Given $x \in \mathbb{R}$, define the floor of $x$, $\lfloor x \rfloor$ to be the smallest integer less than or equal to $x$. By definition, we have $\lfloor x \rfloor \leq x < \lfloor x \rfloor + 1$, so $0 \leq x - \lfloor x \rfloor < 1$, so there exists $y \in [0,1)$ such that $x \sim y$. That is, every $x \in \mathbb{R}$ lives in the equivalence class of some element of $[0,1)$, where we simply write $x = s + t$ where $s = \lfloor x \rfloor$ is the integer component and $t = x - \lfloor x \rfloor$ is the fractional component, and we have $x \sim t$. Furthermore, no two elements of $[0,1)$ belong to the same equivalence class. Indeed, if $a,b$ are distinct elements of $[0,1)$, then $a-b \in (-1,1) \setminus \{0\}$, so $a-b \not \in \mathbb{Z}$ and hence $a \not \sim b$. Therefore, the set $\mathbb{R}/\mathbb{Z}$ of equivalence classes is exactly the interval $[0,1)$.
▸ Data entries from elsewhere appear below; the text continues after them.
(** ** The demultiplexer *)

(** One round of [run_demux] on a received datagram, and the message it hands
    to the waiting request. *)
Definition demux_step (s : TurnInner) (datagram : list byte) : TurnInner * option Message :=
  if is_channel_data datagram then
    match ChannelData.decode datagram with
    | Ok frame =>
      if bool_decide (length (ti_inbound s) < INBOUND_CAPACITY)
      then (set_inbound (ti_inbound s ++ [data frame]) s, None) else (s, None)
    | Err _ => (s, None)
    end
  else
    match Message.decode datagram with
    | Some (Ok msg) =>
      let matches := match ti_pending s with Some p => bool_decide (p_txn p = transaction_id msg) | None => false end in
      let expects := match ti_pending s with Some p => p_expect_integrity p | None => false end in
      let needs_integrity := matches && expects && bool_decide (class msg = Class.Success) in
      if needs_integrity && negb (default false (verify_integrity datagram (ti_key s))) then (s, None) else
      if matches then (set_pending None s, Some msg) else (s, None)
    | _ => (s, None)
    end.

(** The datagrams that arrive during a wait, and the first message handed to
    the request. *)
Fixpoint demux_all (s : TurnInner) (datagrams : list (list byte)) : TurnInner * option Message :=
  match datagrams with
  | [] => (s, None)
  | d :: datagrams =>
    let (s, got) := demux_step s d in
    let (s, later) := demux_all s datagrams in
    (s, match got with Some m => Some m | None => later end)
  end.

(** ** Requests *)

Record Attempt := mkAttempt { at_send : result () IoError; at_received : list (list byte) }.

(** A run: the shared state, the script still to be played and the number of
    transaction ids drawn. *)
Record Run := mkRun { run_inner : TurnInner; run_script : list Attempt; run_ids : nat }.

Definition with_inner (f : TurnInner → TurnInner) (r : Run) : Run := mkRun (f (run_inner r)) (run_script r) (run_ids r).

Definition silent : Attempt := mkAttempt (Ok ()) [].

Definition next_rto (rto : Z) : Z := Z.min (rto * 2) MAX_RTO.

(** The attempts of [transact]: send, then wait for [rto]; the waits only
    bound the script's entries in time. *)
Fixpoint attempts (n : nat) (bytes : list byte) (r : Run) : Run * result Message Error :=
  match n with
  | O => (with_inner (set_pending None) r, Err (Net.Turn "request timed out"))
  | S n =>
    let a := default silent (head (run_script r)) in
    let r := mkRun (run_inner r) (tail (run_script r)) (run_ids r) in
    match at_send a with
    | Err _ => (r, Err (Net.Turn "send failed"))
    | Ok _ =>
      let (inner, got) := demux_all (push_sent bytes (run_inner r)) (at_received a) in
      let r := mkRun inner (run_script r) (run_ids r) in
      match got with
      | Some msg => (r, Ok msg)
      | None => attempts n bytes r
      end
    end
  end.

Definition transact (bytes txn : list byte) (expect_integrity : bool) : action Run Error Message :=
  λ r, attempts MAX_ATTEMPTS bytes (with_inner (set_pending (Some (mkPending txn expect_integrity))) r).

Definition draw_txn : action Run Error (list byte) :=
  λ r, (mkRun (run_inner r) (run_script r) (S (run_ids r)), Ok (new_transaction_id (run_ids r))).

Definition authed_request (s : TurnInner) (method : Z) (txn : list byte) (extra : list Attribute.Attribute) : Message :=
  foldl Message.push (Message.new method Class.Request txn)
    (extra ++ [Attribute.Username (ti_username s); Attribute.Realm (ti_realm s); Attribute.Nonce (ti_nonce s)]).

(** [for attempt in 0..2]: [tries] attempts remain. *)
Fixpoint request_loop (tries : nat) (first : bool) (method : Z) (extra : list Attribute.Attribute) : action Run Error Message :=
  match tries with
  | O => athrow (Net.Turn "stale-nonce retry exhausted")
  | S tries =>
    let! txn := draw_txn in
    let! inner := aget run_inner in
    let bytes := Message.encode (authed_request inner method txn extra) (Some (ti_key inner)) false in
    let! resp := transact bytes txn true in
    match class resp with
    | Class.Success => aret resp
    | Class.Error =>
      let code := default 0%Z (Message.error_code resp) in
      if bool_decide (code = STALE_NONCE) && first then
        (match Message.nonce resp with
         | Some nonce => amodify (with_inner (set_nonce nonce))
         | None => aret ()
         end) ;;
        request_loop tries false method extra
      else athrow (Net.Turn (hex12 method +:+ " rejected with code " +:+ pretty code))
    | _ => athrow (Net.Turn (hex12 method +:+ " unexpected response class"))
    end
  end.

Definition request_authed (method : Z) (extra : list Attribute.Attribute) : action Run Error Message :=
  request_loop 2 true method extra.

(** ** Allocations *)

Definition parse_allocation (resp : Message) (requested : Z) : result (SocketAddr * Z) Error :=
  if bool_decide (class resp ≠ Class.Success) then
    Err (Net.Turn ("allocate rejected: " +:+
      match Message.error_code resp with Some c => "Some(" +:+ pretty c +:+ ")" | None => "None" end))
  else
  let? relayed := ok_or (Message.xor_relayed_address resp) (Net.Turn "allocate success missing relayed address") in
  let lifetime := default requested (Message.lifetime resp) in
  Ok (relayed, lifetime).

Definition allocate (config : TurnConfig) : action Run Error (SocketAddr * Z) :=
  let! txn := draw_txn in
  let initial := Message.push (Message.new METHOD_ALLOCATE Class.Request txn) (Attribute.RequestedTransport TRANSPORT_UDP) in
  let! resp := transact (Message.encode initial None false) txn false in
  if bool_decide (class resp ≠ Class.Success) then
    let! realm := alift (ok_or (Message.realm resp) (Net.Turn "allocate challenge missing realm")) in
    let! nonce := alift (ok_or (Message.nonce resp) (Net.Turn "allocate challenge missing nonce")) in
    let key := long_term_key (cfg_username config) realm (cfg_password config) in
    amodify (with_inner (set_credentials realm nonce key)) ;;
    let! authed := request_authed METHOD_ALLOCATE
      [Attribute.RequestedTransport TRANSPORT_UDP; Attribute.Lifetime (cfg_lifetime_secs config)] in
    alift (parse_allocation authed (cfg_lifetime_secs config))
  else alift (parse_allocation resp (cfg_lifetime_secs config)).

(** A client: the run with what the client keeps, whether the inbound queue is
    still there to be taken, and the lifetime its maintenance works with. *)
Record TurnClient := mkClient {
  tc_relayed_addr : SocketAddr;
  tc_channel : Z;
  tc_untaken : bool;
  tc_lifetime : Z;
}.

Definition fresh_inner (config : TurnConfig) : TurnInner :=
  mkInner (cfg_username config) "" "" (replicate 16 x00) None None [] [].

(** [bound] and [connected] are the outcomes of binding the socket and
    connecting it to the server. *)
Definition connect (config : TurnConfig) (bound connected : result () IoError) (script : list Attempt)
    : Run * result TurnClient Error :=
  let r := mkRun (fresh_inner config) script 0 in
  match bound, connected with
  | Err _, _ => (r, Err (Net.Turn "bind failed"))
  | Ok _, Err _ => (r, Err (Net.Turn "connect failed"))
  | Ok _, Ok _ =>
    match allocate config r with
    | (r, Err e) => (r, Err e)
    | (r, Ok (relayed_addr, lifetime)) => (r, Ok (mkClient relayed_addr CHANNEL_MIN true lifetime))
    end
  end.

Definition bind_request (channel : Z) (peer : SocketAddr) : action Run Error Message :=
  request_authed METHOD_CHANNEL_BIND [Attribute.ChannelNumber channel; Attribute.XorPeerAddress peer].

Definition bind_channel (c : TurnClient) (peer : SocketAddr) : action Run Error () :=
  let! _ := bind_request (tc_channel c) peer in
  amodify (with_inner (set_bound (Some (peer, tc_channel c)))).

Record TurnRelaySocket := mkRelay { rs_channel : Z; rs_peer : SocketAddr; rs_local : SocketAddr }.

(** The queue and the tasks are taken together, once. *)
Definition relay_socket (c : TurnClient) (peer : SocketAddr) : action Run Error (TurnClient * TurnRelaySocket) :=
  bind_channel c peer ;;
  if tc_untaken c
  then aret (mkClient (tc_relayed_addr c) (tc_channel c) false (tc_lifetime c),
             mkRelay (tc_channel c) peer (tc_relayed_addr c))
  else athrow (Net.Turn "relay socket already taken").

(** ** Maintenance *)

(** How long a round of [run_maintenance] sleeps, in seconds. *)
Definition sleep_secs (lifetime : Z) : Z := Z.min (Z.max (lifetime / 2) 60) CHANNEL_REFRESH.

(** The rest of the round: refresh the allocation, then rebind the channel;
    failures are logged. *)
Definition maintain (lifetime : Z) : action Run Error Z :=
  try! refreshed := request_authed METHOD_REFRESH [Attribute.Lifetime lifetime] in
  let lifetime := match refreshed with Ok resp => default lifetime (Message.lifetime resp) | Err _ => lifetime end in
  let! bound := aget (λ r, ti_bound (run_inner r)) in
  (match bound with
   | Some (peer, channel) => try! _ := bind_request channel peer in aret ()
   | None => aret ()
   end) ;;
  aret lifetime.

(** ** The relay socket *)

Definition try_send (s : TurnRelaySocket) (destination : SocketAddr) (contents : list byte)
    (socket_send : list byte → result () IoError) : option (list byte) * result () IoError :=
  if bool_decide (destination ≠ rs_peer s) then (None, Ok ()) else
  let frame := ChannelData.encode (mkChannelData (rs_channel s) contents) in
  (Some frame, socket_send frame).

(** [poll_recv] with receive buffers of the given sizes: the datagrams it
    fills in, with their meta data, and what stays queued. [closed] says that
    the demultiplexer is gone. *)
Fixpoint fill_bufs (s : TurnRelaySocket) (inbound : list (list byte)) (bufs : list nat)
    : list (list byte * RecvMeta) * list (list byte) :=
  match bufs, inbound with
  | size :: bufs, d :: inbound =>
    let len := min (length d) size in
    let (filled, queued) := fill_bufs s inbound bufs in
    ((take len d, mkMeta (rs_peer s) len len) :: filled, queued)
  | _, _ => ([], inbound)
  end.

Definition poll_recv (s : TurnRelaySocket) (inbound : list (list byte)) (closed : bool) (bufs : list nat)
    : Poll * list (list byte * RecvMeta) * list (list byte) :=
  let (filled, queued) := fill_bufs s inbound bufs in
  let count := length filled in
  if bool_decide (count = 0)
  then ((if closed && bool_decide (0 < length bufs) then Ready (Err IoOther) else Stun.Pending), [], queued)
  else (Ready (Ok count), filled, queued).
End client.

(** ** What reaches a request *)

(** States that differ in the pending request, the inbound queue and the
    datagrams sent only. *)
Definition same_session (s t : TurnInner) : Prop :=
  ti_username s = ti_username t ∧ ti_realm s = ti_realm t ∧ ti_nonce s = ti_nonce t ∧ ti_key s = ti_key t ∧ ti_bound s = ti_bound t.

#[global] Instance same_session_equiv : Equivalence same_session.
Proof. unfold same_session. split; [by intros ?|by intros ? ? (? & ? & ? & ? & ?)|intros ? ? ? (? & ? & ? & ? & ?) (? & ? & ? & ? & ?)]; split_and!; congruence. Qed.

Section laws.
Context `{TC : TurnCrypto}.

(** [d] answers the request [p]: it decodes to [m], carries the transaction
    id, and, where a MAC is due, a valid one. *)
Definition answers (key : list byte) (p : Pending) (d : list byte) (m : Message) : Prop :=
  is_channel_data d = false ∧ Message.decode d = Some (Ok m) ∧ transaction_id m = p_txn p ∧
  (p_expect_integrity p = true → class m = Class.Success → verify_integrity d key = Some true).

Lemma demux_step_got s d s' m :
  demux_step s d = (s', Some m) → ∃ p, ti_pending s = Some p ∧ answers (ti_key s) p d m ∧ s' = set_pending None s.
Proof.
  unfold demux_step, answers. destruct (is_channel_data d).
  { destruct (ChannelData.decode d); [case_bool_decide|]; naive_solver. }
  destruct (Message.decode d) as [[msg|e]|]; [|naive_solver..].
  destruct (ti_pending s) as [p|]; [|naive_solver]. case_bool_decide as Ht; [|naive_solver].
  destruct (p_expect_integrity p) eqn:Ep; simpl; [case_bool_decide as Hc|]; simpl.
  - destruct (verify_integrity d (ti_key s)) as [[]|] eqn:Ev; naive_solver.
  - intros [= <- <-]. exists p. split; [done|]. split; [|done]. split_and!; [done|done|done|congruence].
  - intros [= <- <-]. exists p. split; [done|]. split; [|done]. split_and!; [done|done|done|congruence].
Qed.

Lemma demux_step_none s d s' :
  demux_step s d = (s', None) → ∃ q, s' = set_inbound q s ∧ (q = ti_inbound s ∨ ∃ f, ChannelData.decode d = Ok f ∧ q = ti_inbound s ++ [data f]).
Proof.
  assert (s = set_inbound (ti_inbound s) s) as Hs by (by destruct s).
  unfold demux_step. destruct (is_channel_data d).
  { destruct (ChannelData.decode d); [case_bool_decide|]; intros [= <-]; eexists; eauto. }
  destruct (Message.decode d) as [[msg|e]|]; [|intros [= <-]; eauto..].
  destruct (_ && negb _); [intros [= <-]; eauto|]. destruct (match ti_pending s with Some _ => _ | None => _ end); [done|].
  intros [= <-]; eauto.
Qed.

Lemma set_inbound_twice q q' s : set_inbound q (set_inbound q' s) = set_inbound q s.
Proof. done. Qed.

Lemma demux_all_none s ds s' : demux_all s ds = (s', None) → ∃ q, s' = set_inbound q s.
Proof.
  revert s. induction ds as [|d ds IH]; intros s; simpl; [intros [= <-]; exists (ti_inbound s); by destruct s|].
  destruct (demux_step s d) as [s1 [m|]] eqn:E1; destruct (demux_all s1 ds) as [s2 later] eqn:E2; [done|].
  intros [= -> ->]. apply demux_step_none in E1 as (q & -> & _). destruct (IH _ E2) as [q' ->]. by eexists.
Qed.

(** Nothing is handed out when no request is pending. *)
Lemma demux_all_idle s ds : ti_pending s = None → (demux_all s ds).2 = None.
Proof.
  revert s. induction ds as [|d ds IH]; intros s Hn; simpl; [done|].
  destruct (demux_step s d) as [s1 [m|]] eqn:E1.
  - apply demux_step_got in E1 as (? & ? & _). congruence.
  - apply demux_step_none in E1 as (q & -> & _). specialize (IH (set_inbound q s) Hn). by destruct (demux_all _ ds).
Qed.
The thing I'm mostly unsure of the need to prove this fact in both directions. I need to show that every element of $[0,1)$ is an equivalence class, that these are all the equivalence classes, and that this description of equivalence classes doesn't include any overlap. I proved that every element belongs to some equivalence class $[0,1)$ and that there isn't any overlap, but I don't think I proved that each element of $[0,1)$ is an equivalence class. I don't know exactly how to prove that, other than to say that if I fix $r \in [0,1)$ and find $x \in \mathbb{R}$ such that $x - \lfloor x \rfloor = r$.
I'd be very interested on some feedback on the proof and on the appropriate sequencing of steps.